According to his plan, the New York Gaming Commission would request proposals with the aim of selecting a provider, possibly more than one, to take bets at the four upstate commercial casinos. In return for the exclusivity, the state would expect a major share of the revenue. In New Hampshire, where sports betting is run by the state lottery in partnership with sports betting giant DraftKings, the state collects 51 percent.
It’s an ambitious plan. Cuomo’s Budget Director Robert Mujica estimates a fully mature market organized along these lines would garner the state $500 million a year, as opposed to a market-oriented, multiple-license system similar to New Jersey’s, which he says would generate only around $50 million.
A 2017 Oxford Economics study estimates that based on a 10 percent tax rate, New York could expect around $123 million in tax revenue a year. This is derived from the firm’s $235 million projection for California, the most populous state in the nation, in an open, competitive market.
On the other hand, Bank of America analyst Shaun Kelley stated his belief last year that legal sports betting could grow to a $15 billion market nationwide in 10 years, with $3 billion of it locked up by the four states with the largest populations𑁋California, Texas, Florida and New York. With about 4 percent of the market, New York could generate $600 million annually, he said.
Either way, Cuomo’s plan appears set for some robust debate with expanded betting’s leading proponents in the Democratic-controlled Senate and Assembly. The gaming committee chairs, respectively, Joseph Addabbo and Gary Pretlow, have jointly introduced a bill to allow the casinos to partner with two sportsbook operators each and would open the market to tribal casinos, OTBs and pro sports venues, permitting 14 licenses in all.

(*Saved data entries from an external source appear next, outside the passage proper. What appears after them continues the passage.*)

(* ===== verification/RingBuffer.v ===== *)
(** * Ring buffers

    Models src/rt-thread/components/drivers/src/ringbuffer.c: a pool of bytes
    with a read and a write index, each with a mirror bit that tells a full
    buffer from an empty one.  The theorems show that the buffer is a queue of
    bounded length, and what the two operations that discard old bytes do. *)

From S2P Require Import Prelude.

Local Open Scope Z_scope.

Inductive rt_ringbuffer_state := RT_RINGBUFFER_EMPTY | RT_RINGBUFFER_FULL | RT_RINGBUFFER_HALFFULL.

(** [struct rt_ringbuffer]; the indices have 15 bits. *)
Record rt_ringbuffer := RingBuffer {
  buffer_ptr : list Z;
  read_mirror : bool;
  read_index : Z;
  write_mirror : bool;
  write_index : Z;
  buffer_size : Z
}.

Definition i16 (x : Z) : Z := (x + 2 ^ 15) `mod` 2 ^ 16 - 2 ^ 15.

Definition index15 (x : Z) : Z := x `mod` 2 ^ 15.

Definition RT_ALIGN_SIZE : Z := 4.
Definition RT_ALIGN_DOWN (size align : Z) : Z := Z.land size (Z.lnot (align - 1)).

Definition rt_ringbuffer_status (rb : rt_ringbuffer) : rt_ringbuffer_state :=
  if read_index rb =? write_index rb then
    if Bool.eqb (read_mirror rb) (write_mirror rb) then RT_RINGBUFFER_EMPTY else RT_RINGBUFFER_FULL
  else RT_RINGBUFFER_HALFFULL.

(** [None] is the failed assertion on the size. *)
Definition rt_ringbuffer_init (pool : list Z) (size : Z) : option rt_ringbuffer :=
  if size <=? 0 then None else Some (RingBuffer pool false 0 false 0 (RT_ALIGN_DOWN size RT_ALIGN_SIZE)).

Definition rt_ringbuffer_data_len (rb : rt_ringbuffer) : Z :=
  match rt_ringbuffer_status rb with
  | RT_RINGBUFFER_EMPTY => 0
  | RT_RINGBUFFER_FULL => buffer_size rb
  | RT_RINGBUFFER_HALFFULL =>
      if read_index rb <? write_index rb then write_index rb - read_index rb
      else buffer_size rb - (read_index rb - write_index rb)
  end.
Lemma plug_forward_ok h l1 d l2 : shape h (l1 ++ Block false d :: l2) -> no_gaps true l2 ->
  exists b f d' l2', plug_forward (total l1) h = Some (set_bytes b (set_lfree f h)) /\
    shape (set_bytes b (set_lfree f h)) (l1 ++ Block false d' :: l2') /\ no_gaps false l2' /\
    live (total l1 + 12 + zlen d') l2' = live (total l1 + 12 + zlen d) l2 /\ f <= lfree h.
Proof.
  intros Hs Hc. destruct (hdr_fields _ _ _ _ Hs) as (_ & En & _ & _). unfold plug_forward. rewrite En. cbn [mbind option_bind].
  unfold blen. cbn [data]. pose proof (zlen_nonneg d). rewrite Z.add_assoc.
  destruct (Z.eqb_spec (total l1) (total l1 + 12 + zlen d)); [lia|]. rewrite (next_used _ _ _ _ Hs). cbn [mbind option_bind].
  assert (Hsame : no_gaps false l2 -> exists b f d' l2', Some h = Some (set_bytes b (set_lfree f h)) /\
    shape (set_bytes b (set_lfree f h)) (l1 ++ Block false d' :: l2') /\ no_gaps false l2' /\
    live (total l1 + 12 + zlen d') l2' = live (total l1 + 12 + zlen d) l2 /\ f <= lfree h).
  { intros Hcl. exists (heap_bytes h), (lfree h), d, l2. rewrite set_same. split; [done|]. split; [done|]. split; [done|]. split; [done|lia]. }
  destruct l2 as [|[[|] d2] l3]; [by apply Hsame|apply Hsame; split; [done|apply Hc]|].
  destruct (shape_total _ _ Hs) as [Ht _]. rewrite total_app, !total_cons in Ht. unfold blen in Ht. cbn [data] in Ht.
  pose proof (total_nonneg l3). pose proof (zlen_nonneg d2). change (0 =? 0) with true.
  destruct (Z.eqb_spec (total l1 + 12 + zlen d) (heap_end h)); [lia|]. cbn [andb negb].
  destruct (joined_shape h l1 d d2 l3 Hs) as (b & f & Ej & Hj & Hf). cbv zeta in Ej. rewrite Ej.
  exists b, f, (data (joined_block d d2 (total l1))), l3. split; [done|]. split; [exact Hj|]. split; [apply Hc|]. split; [|done].
  cbn [live app is_used]. pose proof (joined_len d d2 (total l1)) as Hl. unfold blen in *. cbn [data] in *. f_equal. lia.
Qed.

Lemma plug_backward_ok h l1 d l2 : shape h (l1 ++ Block false d :: l2) -> no_gaps true l1 -> no_gaps false l2 ->
  exists b f bs, plug_backward (total l1) h = Some (set_bytes b (set_lfree f h)) /\
    shape (set_bytes b (set_lfree f h)) bs /\ no_gaps true bs /\ live 0 bs = live 0 (l1 ++ Block false d :: l2) /\ f <= lfree h.
Proof.
  intros Hs H1 H2. destruct (hdr_fields _ _ _ _ Hs) as (_ & _ & Ep & _). unfold plug_backward. rewrite Ep. cbn [mbind option_bind].
  assert (Hsame : last_used true l1 = true -> exists b f bs, Some h = Some (set_bytes b (set_lfree f h)) /\
    shape (set_bytes b (set_lfree f h)) bs /\ no_gaps true bs /\ live 0 bs = live 0 (l1 ++ Block false d :: l2) /\ f <= lfree h).
  { intros Hu. exists (heap_bytes h), (lfree h), (l1 ++ Block false d :: l2). rewrite set_same. split; [done|]. split; [done|].
    split; [|split; [done|lia]]. rewrite no_gaps_app. split; [done|]. by rewrite Hu. }
  destruct l1 as [|[u d0] l0 _] using rev_ind; [by apply Hsame|].
  rewrite last_at_app, total_app, ?Z.add_0_l in *. rewrite <- app_assoc in *. cbn [app] in *. destruct (hdr_fields _ _ _ _ Hs) as (Eu & _). cbn [is_used] in Eu.
  cbn [total foldr] in *. unfold blen in *. cbn [data] in *. pose proof (zlen_nonneg d0).
  destruct (Z.eqb_spec (total l0) (total l0 + (12 + zlen d0 + 0))); [lia|]. rewrite Eu. cbn [mbind option_bind].
  apply no_gaps_app in H1 as [H1 [Hu _]]. cbn [is_used] in Hu.
  destruct u; [apply Hsame, last_used_app|]. change (Z.b2z false =? 0) with true.
  replace (total l0 + (12 + zlen d0 + 0)) with (total l0 + 12 + zlen d0) in * by lia.
  destruct (joined_shape h l0 d0 d l2 Hs) as (b & f & Ej & Hj & Hf). cbv zeta in Ej. rewrite Ej.
  exists b, f, (l0 ++ joined_block d0 d (total l0) :: l2). split; [done|]. split; [exact Hj|]. split; [|split; [|done]].
  - apply no_gaps_app. split; [done|]. split; [|done]. unfold joined_block. cbn [is_used]. by rewrite orb_false_r in *.
  - rewrite !live_app. cbn [live app is_used]. unfold joined_block at 1. cbn [is_used app]. rewrite joined_len. unfold blen. cbn [data]. do 2 f_equal. lia.
Qed.

Lemma plug_ok h l1 d l2 : shape h (l1 ++ Block false d :: l2) -> no_gaps true l1 -> no_gaps true l2 ->
  exists b f bs, plug_holes (total l1) h = Some (set_bytes b (set_lfree f h)) /\
    shape (set_bytes b (set_lfree f h)) bs /\ no_gaps true bs /\ live 0 bs = live 0 (l1 ++ Block false d :: l2) /\ f <= lfree h.
Proof.
  intros Hs H1 H2. destruct (shape_total _ _ Hs) as [Ht _]. rewrite total_app, total_cons in Ht.
  pose proof (total_nonneg l1). pose proof (total_nonneg l2). pose proof (blen_pos (Block false d)).
  unfold plug_holes. destruct (Z.leb_spec 0 (total l1)), (Z.ltb_spec (total l1) (heap_end h)); try lia. cbn [andb].
  destruct (hdr_fields _ _ _ _ Hs) as (Eu & _). rewrite Eu. cbn [mbind option_bind is_used Z.b2z]. change (0 =? 0) with true.
  destruct (plug_forward_ok _ _ _ _ Hs H2) as (b1 & f1 & d' & l2' & -> & Hs1 & Hc1 & Hl1 & Hf1). cbn [mbind option_bind].
  destruct (plug_backward_ok _ _ _ _ Hs1 H1 Hc1) as (b & f & bs & -> & Hs2 & Hc2 & Hl2 & Hf2).
  exists b, f, bs. split; [done|]. split; [exact Hs2|]. split; [done|]. split; [|cbn in Hf2; lia].
  rewrite Hl2, !live_app. cbn [live app is_used]. unfold blen. cbn [data]. rewrite !Z.add_0_l, !Z.add_assoc. by rewrite Hl1.
Qed.

(** ** The heap between two calls *)

Record heap_of (h : heap) (bs : list block) : Prop := {
  of_shape : shape h bs;
  of_closed : no_gaps true bs;
  of_empty : Forall (fun b => is_used b = false) bs -> lfree h = 0
}.

(** What no call changes. *)
Definition same_place (h h' : heap) : Prop :=
  heap_ptr h' = heap_ptr h /\ heap_end h' = heap_end h /\ mem_size_aligned h' = mem_size_aligned h.

Lemma mark h l1 u d l2 v : shape h (l1 ++ Block u d :: l2) ->
  exists e, set_used (total l1) (Z.b2z v) h = Some (set_bytes (layout 0 0 (l1 ++ Block v d :: l2) e) h).
Proof.
  intros [[e He] _ _ _ _ _]. apply block_here in He. exists e. rewrite (set_used_at _ _ _ _ _ _ _ He (blocks_len l1 0 0)).
  by rewrite layout_app, layout_cons, Z.add_0_l.
Qed.

Lemma magic_same h l1 b l2 e : heap_bytes h = layout 0 0 (l1 ++ b :: l2) e -> set_magic (total l1) HEAP_MAGIC h = Some h.
Proof.
  intros He. apply block_here in He. rewrite (set_magic_at _ _ _ _ _ _ _ He (blocks_len l1 0 0)), <- He. by destruct h.
Qed.

Lemma total_aligned l : Forall block_ok l -> total l `mod` 4 = 0.
Proof.
  induction 1 as [|b l [_ Hb] _ IH]; [done|]. rewrite total_cons. unfold blen. zify_divmod.
Qed.

Lemma land3 x : Z.land x (RT_ALIGN_SIZE - 1) = x `mod` 4.
Proof. by apply (land_mask x 3 2). Qed.

Lemma free_single bs p : no_gaps true bs -> Forall (fun b => is_used b = false) bs -> boundary 0 p bs -> p < total bs -> p = 0.
Proof.
  destruct bs as [|b [|c bs]]; cbn [boundary].
  - intros _ _ [->|[]]. done.
  - intros _ _ [->|[->|[]]] H; [done|]. rewrite total_cons in H. cbn in H. lia.
  - intros (_ & H & _) Hf. apply Forall_cons in Hf as [Hb Hf]. apply Forall_cons in Hf as [Hc _]. by rewrite Hb, Hc in H.
Qed.

Lemma sizeof_12 : SIZEOF_STRUCT_MEM = 12.
Proof. done. Qed.

(** The blocks before and behind one that is in use may lie anyhow when it becomes free. *)
Lemma gaps_around l1 b l2 : no_gaps true (l1 ++ b :: l2) -> no_gaps true l1 /\ no_gaps true l2.
Proof. rewrite no_gaps_app. intros (H1 & _ & H2). split; [done|]. by apply (no_gaps_true (is_used b)). Qed.

(** A block in use is given back. *)
Lemma free_ok h l1 d l2 : heap_of h (l1 ++ Block true d :: l2) ->
  exists h' bs, rt_free (heap_ptr h + total l1 + 12) h = Some h' /\ heap_of h' bs /\ same_place h h' /\
    live 0 bs = live 0 l1 ++ live (total l1 + 12 + zlen d) l2.
Proof.
  intros [Hs Hc _]. destruct (gaps_around _ _ _ Hc) as [H1 H2]. destruct (hdr_fields _ _ _ _ Hs) as (Eu & En & _ & Em).
  destruct (mark h l1 true d l2 false Hs) as (e & Eset). cbn [Z.b2z is_used] in *.
  destruct Hs as [_ (Ht & Hm & Hsz) (Hp & Ha & Hw) Hb Hf [Hu Hmax]].
  assert (Hal : total l1 `mod` 4 = 0) by (apply total_aligned; by apply Forall_app in Hb as [? _]).
  assert (Hb' : Forall block_ok (l1 ++ Block false d :: l2)).
  { rewrite !Forall_app, !Forall_cons in *. destruct Hb as (Hb1 & Hbd & Hb2). split; [done|]. split; [exact Hbd|done]. }
  assert (Hd : 0 < zlen d) by (rewrite Forall_app, Forall_cons in Hb; apply Hb).
  rewrite total_app, total_cons in Ht. unfold blen in *. cbn [data] in *. pose proof (total_nonneg l1). pose proof (total_nonneg l2).
  unfold rt_free. rewrite land3, sizeof_12. replace (heap_ptr h + total l1 + 12 - 12 - heap_ptr h) with (total l1) by lia.
  destruct (Z.eqb_spec (heap_ptr h + total l1 + 12) 0); [lia|].
  destruct (Z.eqb_spec ((heap_ptr h + total l1 + 12) `mod` 4) 0); [|exfalso; zify_divmod]. cbn [negb].
  destruct (Z.leb_spec (heap_ptr h) (heap_ptr h + total l1 + 12)), (Z.ltb_spec (heap_ptr h + total l1 + 12) (heap_ptr h + heap_end h)); try lia.
  cbn [andb negb]. rewrite Eu, Em. cbn [mbind option_bind]. change (1 =? 0) with false. rewrite Z.eqb_refl. cbn [orb negb]. rewrite Eset. cbn [mbind option_bind].
  set (h1 := set_bytes _ h). rewrite (magic_same h1 l1 (Block false d) l2 e eq_refl). cbn [mbind option_bind].
  assert (Hs1 : shape (set_stats (u32 (used_mem h - (total l1 + (12 + zlen d) - total l1))) (max_mem h) (if total l1 <? lfree h1 then set_lfree (total l1) h1 else h1)) (l1 ++ Block false d :: l2)).
  { change (lfree h1) with (lfree h).
    assert (Hbd : boundary 0 (if total l1 <? lfree h then total l1 else lfree h) (l1 ++ Block false d :: l2)).
    { rewrite boundary_app in *. cbn [boundary] in *. destruct (total l1 <? lfree h); [right; by left|exact Hf]. }
    pose proof (used_total_le l1). pose proof (used_total_le l2).
    assert (Eused : used_mem h = used_total l1 + (12 + zlen d) + used_total l2) by (rewrite Hu, used_total_mid; unfold blen; cbn [is_used data]; lia).
    rewrite u32_id by lia.
    split; destruct (total l1 <? lfree h); cbn [h1 set_bytes set_lfree set_stats heap_bytes heap_end mem_size_aligned heap_ptr lfree used_mem max_mem]; try done; try (by exists e);
      rewrite ?used_total_mid, ?total_app, ?total_cons; unfold blen; cbn [data is_used]; lia. }
  assert (En1 : next (if total l1 <? lfree h1 then set_lfree (total l1) h1 else h1) (total l1) = Some (total l1 + (12 + zlen d))).
  { destruct (hdr_fields _ _ _ _ Hs1) as (_ & E & _). unfold blen in E. cbn [data] in E. exact E. }
  rewrite En1. cbn [mbind option_bind].
  assert (Est : used_mem (if total l1 <? lfree h1 then set_lfree (total l1) h1 else h1) = used_mem h /\
    max_mem (if total l1 <? lfree h1 then set_lfree (total l1) h1 else h1) = max_mem h) by (by destruct (_ <? _)).
  destruct Est as [-> ->].
  destruct (plug_ok _ _ _ _ Hs1 H1 H2) as (b & f & bs & -> & Hs2 & Hc2 & Hl2 & Hf2). eexists _, bs. split; [reflexivity|]. split; [|split].
  - split; [exact Hs2|done|]. intros Hall. apply (free_single bs); [done|done|apply (shape_lfree _ _ Hs2)|].
    destruct (shape_total _ _ Hs2) as [Ht2 _]. rewrite Ht2. change (lfree h1) with (lfree h) in *.
    destruct (Z.ltb_spec (total l1) (lfree h)); cbn in *; lia.
  - unfold same_place. by destruct (total l1 <? lfree h1).
  - rewrite Hl2, live_app, Z.add_0_l. cbn [live is_used app]. unfold blen. cbn [data]. by rewrite Z.add_assoc.
Qed.

Lemma align_down x : 0 <= x -> Z.land x (Z.lnot 3) = x - x `mod` 4.
Proof.
  intros Hx. rewrite <- Z.ldiff_land. change 3 with (Z.ones 2). rewrite Z.ldiff_ones_r, Z.shiftl_mul_pow2, Z.shiftr_div_pow2 by lia.
  change (2 ^ 2) with 4. pose proof (Z.div_mod x 4 ltac:(done)). lia.
Qed.

Lemma align_up n : 0 <= n <= 2 ^ 32 - 4 -> n <= RT_ALIGN n RT_ALIGN_SIZE <= n + 3 /\ RT_ALIGN n RT_ALIGN_SIZE `mod` 4 = 0.
Proof.
  intros Hn. unfold RT_ALIGN, RT_ALIGN_SIZE. change (4 - 1) with 3. rewrite u32_id by lia. rewrite align_down by lia. zify_divmod.
Qed.

Lemma blocks_count h bs : shape h bs -> (length bs < length (heap_bytes h))%nat.
Proof.
  intros [[e ->] _ _ _ _ _]. enough (H : zlen bs < zlen (layout 0 0 bs e)) by (unfold zlen in H; lia).
  unfold layout. rewrite zlen_app, header_len, blocks_len.
  assert (H : zlen bs <= total bs); [|lia]. clear. induction bs as [|b bs IH]; [done|]. rewrite zlen_cons, total_cons. pose proof (blen_pos b). lia.
Qed.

At a 12 percent tax rate, the measure envisions $79 million for the state annually at full build-out.
“Unfortunately, at this point it differs with the governor’s intentions, but we are hopeful we can negotiate a successful mobile betting scheme,” Addabbo said at hearings on the bill last week. “This is an inclusive bill that has widespread industry support with analysts and legal scholars in the gaming industry. It really depends how we negotiate this during the budget process.”
It could depend on more than that. There are lawmakers who want to see the bill broadened to include the state’s racinos. There are also potential legal obstacles, some of which echo Cuomo’s previous opposition and center on whether the state Constitution, which was amended some years back to permit sports betting at licensed casinos only, allows the servers required to run such operations to be placed in non-casino settings.
Bennett Liebman, an Albany Law School attorney who previously served as an advisor to the governor on gambling issues, put it this way:
“You’re really playing with some difficult issues here,” he told industry news site SportsHandle. “I’m not sure everyone has thought it out.”